Kozloski co-founded Keeper with Internet reactionary under the pseudonym Indian Bronson, whose Twitter bio claims to be “fixing birth rates” in Keeper.

Kozloski explained this goal in Keeper’s “master plan“:

“We are in a fertility crisis fueled by a marriage crisis that endangers the future of humanity itself. Our mission is to tackle this crisis head-on by reversing the decades-long trend against marriage and family formation.”

The collapse of birth rates in the United States has caught the attention of SpaceX founder Elon Musk.

“We should just celebrate having kids,” Musk wrote on Twitter in response to a chart showing a collapse in U.S. fertility since the early 1970s.

Births have also increased in Europe, Northeast Asia and much of the rest of the world.

To move forward, Keeper is looking back to the kind of supervised matchmaking that was once common in the West and is still prevalent in India, Africa and other traditional societies.

Kozloski did not come to his tradition-oriented perspective from a conservative background.

“I grew up with divorced parents in Brooklyn. Most of my upbringing was very progressive in terms of values, so I wasn’t exactly indoctrinated in that way of thinking (if anything),” he said.

He and his girlfriend are in a stable, monogamous relationship: the unquestioned norm for generations past, but less so for Millennials and Gen Z.

“I think that’s the ideal outcome. I recognize that it doesn’t work for everyone, but I think it does for the vast majority of people a lot more [those] who are actively in one,” he said.

Photo of times The home page of OpenAI’s ‘ChatGPT’ app is shown on a laptop screen in London on February 3, 2023. (Leon Neal/Getty Images)

Aspire to scale through AI

Like any old country wedding aunt, Keeper is demanding. It only matches users with partners who meet all of its criteria.

There’s no limit to the number of criteria people can list, “but obviously the more they provide, the harder it is to match them,” Kozloski said.
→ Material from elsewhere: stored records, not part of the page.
(** A field that goes through [update_field]: how its values are read, and that
    the accessor gets them back. *)
Lemma scalar_field f accessor checker :
  scalar_update (f_type f) = Some (accessor, checker) →
  ∃ get : PbValue → outcome Json,
    (∀ conv v value,
       convert_single_field conv f v value = update_member (f_name f) (fun _ => get v) value) ∧
    (repeatable (f_type f) = true → ∀ conv vs value,
       convert_repeated_field conv f vs value =
       update_member (f_name f) (convert_elements (fun v _ => get v) vs) value) ∧
    (∀ v, value_ok (msg_ok pool) f v = true →
       ∃ j, get v = Ok j ∧ checker j = true ∧ accessor j = Ok v ∧ text_ok 1 j).
Proof.
  unfold convert_single_field, convert_repeated_field.
  destruct (f_type f) eqn:Et; cbn; intros [= <- <-];
    (eexists; split; [reflexivity|]; split; [first [discriminate|reflexivity]|]);
    intros v Hv; destruct v; cbn in Hv; unfold range_ok in Hv; rewrite ?Et in Hv; try done;
    (eexists; split;
       [unfold GetDouble, GetInt64, GetUInt64, GetInt32, GetUInt32, GetInteger, GetBool, GetString,
          USAGE_CHECK_TYPE; rewrite Et; reflexivity|]);
    (split; [reflexivity|]); (split; [cbn in *; rewrite ?Hv; reflexivity|]); split; try done;
    apply andb_true_iff in Hv as [H1 H2]; cbn; try done; apply andb_true_iff;
    apply Z.leb_le in H1, H2; split; apply Z.leb_le;
    unfold LLONG_MIN, LLONG_MAX, u64_max, INT_MIN, INT_MAX, UINT_MAX in *; lia.
Qed.

(** The converter of a sub-message and of an enum value, as the two switches
    write them. *)
Definition convert_sub (f : FieldDescriptor) (v : PbValue) (slot : Json) : outcome Json :=
  match v with
  | PbMessage m => convert_to_json pool (f_message f) m slot
  | _ => Fatal
  end.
Keeper has made 40 appearances so far; that’s 80 people in total, if you do the math at home. Ten percent of these matches resulted in long-term relationships.

According to Kozloski, the interest is much broader.

“Our enrollments are in the few thousand,” he said.

However, while users have the option of not paying until they marry a Keeper match, those who sign up must also be prepared to pay thousands of dollars.

“Today we are a white glove service,” he said.

Kozloski hopes GPT can help lower the cost of matchmaking, allowing them to expand their customer base and offer lower prices.

Automation of the future

Kozloski hopes his matchmaking can be fully automated as GPT continues to improve.

“Today, we have matchmakers working with him [algorithm and] AI,” he said.

In AI jargon, they want to take that human out of the loop.

Keeper aims to create the first algorithm that makes really good matches, rather than the inaccurate matches offered by existing services.

Kozloski believes that the first company to manage this feat would be to romance online what Google has to search.

“We intend to be us,” he said.

If Keeper succeeds, they may have ChatGPT to thank.